Excellent. I'm sorry that I'm kind of back and real. I want to know how many suitcases of clothes did you take to Paris?
This Olympics is gone. Good question. And my lovely, he was kind of a production manager, Lloyd, who works, he's sadly left, worked on the BBC Olympic coverage for us, was so kind in taking one of my extra cases out because we had to travel on train. They wouldn't let us fly because of getting a thing called the Albert stamp, so make it more sustainable. And I said, well, I can't take three cases on the Eurostar. And these are big cases. Oh, you're not allowed? Well, I just couldn't, how was...
was I going to get them all? You couldn't even carry them. Yeah. So Lord bless him, took one of them for me so that I could get all the clothes I wanted because it's not just the clothes you wear every day. You've got a different outfit for the telly, but you also need clothes outside of telly. And I like to exercise when I'm away as well. So you've got all that stuff. So every single thing I took got used. I never waste, you know, a cubic centimeter, but, um, and I always take my own pillow as well when I travel. Do you? Yeah. Why is it so special? Your pillow? Is it
feather or all no it's a like a tempura memory foam pillow okay um i find if you have my pillow the bed can be awful as long as i've got my pillow it doesn't matter what the bed's like whereas if you have rubbish pillows i don't get i fidget all night so my pillow i'm out like a light so it's it's better than anything that i could take to ensure that i get a good because often we're working weird shifts yeah you know late nights not getting your normal quantity of sleep and what was the food like
Amazing. It was, and I love Paris. Yeah.
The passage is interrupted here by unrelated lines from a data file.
(* ===== verification/IngestTables.v ===== *)
(** * The tables that ingest writes

    The write path of chat-message-repo.ts: the table [chat_messages], keyed by
    [message_id], and [upsert]; the autoincremented [seq], which only the listings
    read, is left out, and [source_authority] is typed, so its run-time check
    always passes.  Then packages/gateway-core/src/token-cost-ledger.ts and the
    write path of packages/storage/src/cost-ledger-repo.ts: the rows of
    [cost_ledger] by their autoincremented id, on the current schema (every
    optional column is there); [insertCount] lives in the repository object, so a
    rollback does not undo it. *)
From S2P Require Import Prelude.
From S2P Require Import JsString.
From S2P Require Import Errors.
From S2P Require Import JsJson.
From S2P Require Import SessionContracts.
From S2P Require Import JsNumber.
From S2P Require Import JsTime.

Record ChatMessageRecord := mkChatMessage {
  messageId : string;
  cm_sessionId : string;
  cm_role : MessageRole;
  cm_actorType : ActorType;
  cm_actorId : string;
  cm_sourceAuthority : ChatMessageSourceAuthority;
  cm_content : string;
  cm_timestamp : string;
  cm_tokenInput : option numeral;
  cm_tokenOutput : option numeral;
  cm_costUsd : option numeral;
  cm_parts : option (list json);
  cm_attachments : option (list json);
  cm_steered : option bool;
  cm_parentDelegationStepId : option string;
}.

(** The columns of a row besides its key. *)
Record ChatMessageRow := mkChatMessageRow {
  msg_session_id : string;
  msg_role : MessageRole;
  msg_actor_type : ActorType;
  msg_actor_id : string;
  msg_source_authority : option ChatMessageSourceAuthority;
  msg_content : string;
  msg_parts_json : option string;
  msg_attachments_json : option string;
  msg_timestamp : string;
  msg_token_input : option numeral;
  msg_token_output : option numeral;
  msg_cost_usd : option numeral;
  msg_created_at : string;
  msg_steered : option Z;
  msg_parent_delegation_step_id : option string;
}.

#[export] Instance ChatMessageRow_eta : Eta ChatMessageRow := λ r,
  mkChatMessageRow (msg_session_id r) (msg_role r) (msg_actor_type r) (msg_actor_id r) (msg_source_authority r)
    (msg_content r) (msg_parts_json r) (msg_attachments_json r) (msg_timestamp r) (msg_token_input r)
    (msg_token_output r) (msg_cost_usd r) (msg_created_at r) (msg_steered r) (msg_parent_delegation_step_id r).

(** The row inserted for a message ([now] is the clock's default). *)
Definition message_row (now : string) (m : ChatMessageRecord) : ChatMessageRow :=
  mkChatMessageRow (cm_sessionId m) (cm_role m) (cm_actorType m) (cm_actorId m) (Some (cm_sourceAuthority m))
    (cm_content m) ((json_stringify ∘ JArray) <$> cm_parts m) ((json_stringify ∘ JArray) <$> cm_attachments m)
    (cm_timestamp m) (cm_tokenInput m) (cm_tokenOutput m) (cm_costUsd m)
    (if truthy (cm_timestamp m) then cm_timestamp m else now)
    ((λ b : bool, if b then 1 else 0) <$> cm_steered m) (cm_parentDelegationStepId m).

(** [ON CONFLICT(message_id) DO UPDATE]: the session, the authority and the
    creation date of the stored row are kept. *)
Definition message_conflict (old new : ChatMessageRow) : ChatMessageRow :=
  new <| msg_session_id := msg_session_id old |> <| msg_source_authority := msg_source_authority old |>
      <| msg_created_at := msg_created_at old |>.

Definition messages_upsert (now : string) (m : ChatMessageRecord) : M js_error (gmap string ChatMessageRow) unit :=
  modify (sql_upsert message_conflict (messageId m) (message_row now m)).

(** A message that is written again keeps its session and its authority: a
    later write cannot claim a stronger provenance. *)
Lemma messages_upsert_keeps now m (t : gmap string ChatMessageRow) row :
  t !! messageId m = Some row →
  ∃ row', (messages_upsert now m t).2 !! messageId m = Some row' ∧
    msg_source_authority row' = msg_source_authority row ∧ msg_session_id row' = msg_session_id row ∧
    msg_created_at row' = msg_created_at row ∧ msg_content row' = cm_content m.
Proof.
  intros H. unfold messages_upsert, modify. cbn [snd]. rewrite sql_upsert_lookup, decide_True, H by done.
  eexists. by split.
Qed.

(** ** Cost ledger (packages/gateway-core/src/token-cost-ledger.ts and the write *)

Record CostLedgerRecord := mkLedgerRecord {
  led_sessionId : string;
  led_agentId : option string;
  led_taskId : option string;
  led_providerId : option string;
  led_modelId : option string;
  led_credentialType : option CredentialType;
  led_usagePool : option UsagePool;
  led_tokenInput : number;
  led_tokenOutput : number;
  led_tokenCachedInput : number;
  led_costUsd : number;
  led_createdAt : string;
  led_usageKnownMask : option string;
}.

(** A stored row. *)
Record CostLedgerRow := mkLedgerRow {
  row_session_id : string;
  row_agent_id : option string;
  row_task_id : option string;
  row_provider_id : option string;
  row_model_id : option string;
  row_day : string;
  row_token_input : number;
  row_token_output : number;
  row_token_cached_input : number;
  row_cost_usd : number;
  row_created_at : string;
  row_credential_type : option string;
  row_usage_pool : option string;
  row_usage_known_mask : option string;
}.

Record CostLedgerState := mkLedger {
  ledger_rows : gmap Z CostLedgerRow;
  next_ledger_id : Z;
}.

Definition normalizeOptionalText (value : option string) : option string :=
  match trim <$> value with
  | Some t => if truthy t then Some t else None
  | None => None
  end.

Definition ledger_row (r : CostLedgerRecord) : CostLedgerRow :=
  mkLedgerRow (led_sessionId r) (led_agentId r) (led_taskId r) (normalizeOptionalText (led_providerId r))
    (normalizeOptionalText (led_modelId r)) (string_take 10 (led_createdAt r)) (led_tokenInput r) (led_tokenOutput r)
    (led_tokenCachedInput r) (led_costUsd r) (led_createdAt r)
    (normalizeOptionalText (credentialType_text <$> led_credentialType r))
    (normalizeOptionalText (usagePool_text <$> led_usagePool r))
    (Some (default "input,output,cached,cost" (led_usageKnownMask r))).

Definition ledger_insertStmt (r : CostLedgerRecord) (l : CostLedgerState) : CostLedgerState :=
  mkLedger (<[next_ledger_id l := ledger_row r]> (ledger_rows l)) (next_ledger_id l + 1).

(** [DELETE FROM cost_ledger WHERE created_at < @cutoff]. *)
Definition pruneStmt (cutoff : string) (l : CostLedgerState) : CostLedgerState :=
  mkLedger (filter (λ x, string_ltb (row_created_at x.2) cutoff = false) (ledger_rows l)) (next_ledger_id l).

Definition ninety_days : Z := 90 * 24 * 60 * 60 * 1000.

(** [insert]: the state is the table and [insertCount]; every fiftieth insert
    prunes what is older than ninety days ([Date.now()] is [nowMs]). *)
Definition ledger_insert (nowMs : Z) (r : CostLedgerRecord) : M js_error (CostLedgerState * Z) unit := λ s,
  let '(l, insertCount) := s in
  let nextInsertCount := insertCount + 1 in
  let l1 := ledger_insertStmt r l in
  if nextInsertCount mod 50 =? 0 then
    match to_iso (nowMs - ninety_days) with
    | None => (Err (JsRangeError "Invalid time value"), s)
    | Some cutoff => (Ok tt, (pruneStmt cutoff l1, nextInsertCount))
    end
  else (Ok tt, (l1, nextInsertCount)).

Record UsageInput := mkUsageInput {
  use_sessionId : string;
  use_agentId : option string;
  use_taskId : option string;
  use_providerId : option string;
  use_modelId : option string;
  use_credentialType : option CredentialType;
  use_usagePool : option UsagePool;
  use_tokenInput : option number;
  use_tokenOutput : option number;
  use_tokenCachedInput : option number;
  use_costUsd : option number;
  use_timestamp : string;
}.

Definition known {A} (name : string) (v : option A) : list string :=
  match v with Some _ => [name] | None => [] end.

Definition knownMetrics (i : UsageInput) : list string :=
  known "input" (use_tokenInput i) ++ known "output" (use_tokenOutput i) ++
  known "cached" (use_tokenCachedInput i) ++ known "cost" (use_costUsd i).

Definition hasUsageEvidence (i : UsageInput) : bool :=
  (0 <? Z.of_nat (length (knownMetrics i))) ||
  truthy_opt (use_providerId i) || truthy_opt (use_modelId i) ||
  bool_decide (is_Some (use_credentialType i)) || bool_decide (is_Some (use_usagePool i)).

Definition record (nowMs : Z) (i : UsageInput) : M js_error (CostLedgerState * Z) bool :=
  if negb (hasUsageEvidence i) then mret false
  else
    ledger_insert nowMs (mkLedgerRecord (use_sessionId i) (use_agentId i) (use_taskId i) (use_providerId i)
      (use_modelId i) (use_credentialType i) (use_usagePool i) (default (num_of_Z 0) (use_tokenInput i))
      (default (num_of_Z 0) (use_tokenOutput i)) (default (num_of_Z 0) (use_tokenCachedInput i))
      (default (num_of_Z 0) (use_costUsd i)) (use_timestamp i) (Some (join "," (knownMetrics i)))) ;;
    mret true.

(** Ids below the counter only. *)
Definition ledger_wf (l : CostLedgerState) : Prop := ∀ k, next_ledger_id l ≤ k → ledger_rows l !! k = None.

Lemma ledger_insert_wf nowMs r (s : CostLedgerState * Z) : ledger_wf s.1 → ledger_wf (ledger_insert nowMs r s).2.1.
Proof.
  destruct s as [l n]. intros Hl. unfold ledger_insert.
  assert (H1 : ledger_wf (ledger_insertStmt r l)).
  { intros k Hk. cbn in *. rewrite lookup_insert_ne by lia. apply Hl. lia. }
  destruct (_ =? 0); [|done]. destruct (to_iso _) as [c|]; [|done]. intros k Hk. cbn.
  apply map_lookup_filter_None. left. by apply H1.
Qed.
And I've been quite a lot in the last year and eaten in some amazing restaurants. But we were very lucky because normally when you do sport in stadiums, you don't want to eat anything in the stadium, right? The food's rubbish. So you've got to take your food either with you or your water in, something. And there was this incredible, kind of like a...
a poke bowl place near the hotel but it wasn't really poke bowl because this woman had all kinds of different things and I just go and get these amazing dishes made up every day to the point where
They told one of my colleagues the day before the Olympics finished, they said, can you tell your friend that we're not open tomorrow? Because I was such a regular. So having been in Paris quite a lot over the last couple of years and eating in some amazing places, I did feel that I was slightly, I don't know, I wasn't eating in all these. But we never had a chance to sit and eat in restaurants on these kinds of trips because we get back at midnight and you don't want to eat at midnight.
and then in the morning you're up, you're doing something, and then you go. So sometimes you're in these incredible places, and you never actually get to experience the city. How long were you there for? This time, only a couple of weeks, but I've been in various work trips and personal trips. My kids were 18 last year, and we decided to do a good four-day trip to Paris for their 18th, so we ate in some amazing places there.
They are real foodies. What was your favourite meal? We actually went back, Lois and I went back to this restaurant, which was owned by a couple who is not far from Saint-Germain. They were both bankers in London and they're Lebanese descent and they decided to set up the food they wanted to eat. And this is a tiny restaurant. The kitchen is here. You can only fit about 12, 15 people in the downstairs section. Yeah.
And they are the only restaurant in Paris... I think the Chef's Michelin Star, but they're the only restaurant in Paris where you can have every single wine on their very extensive list by the glass. That was their big thing. Oh, that's amazing. So... And I...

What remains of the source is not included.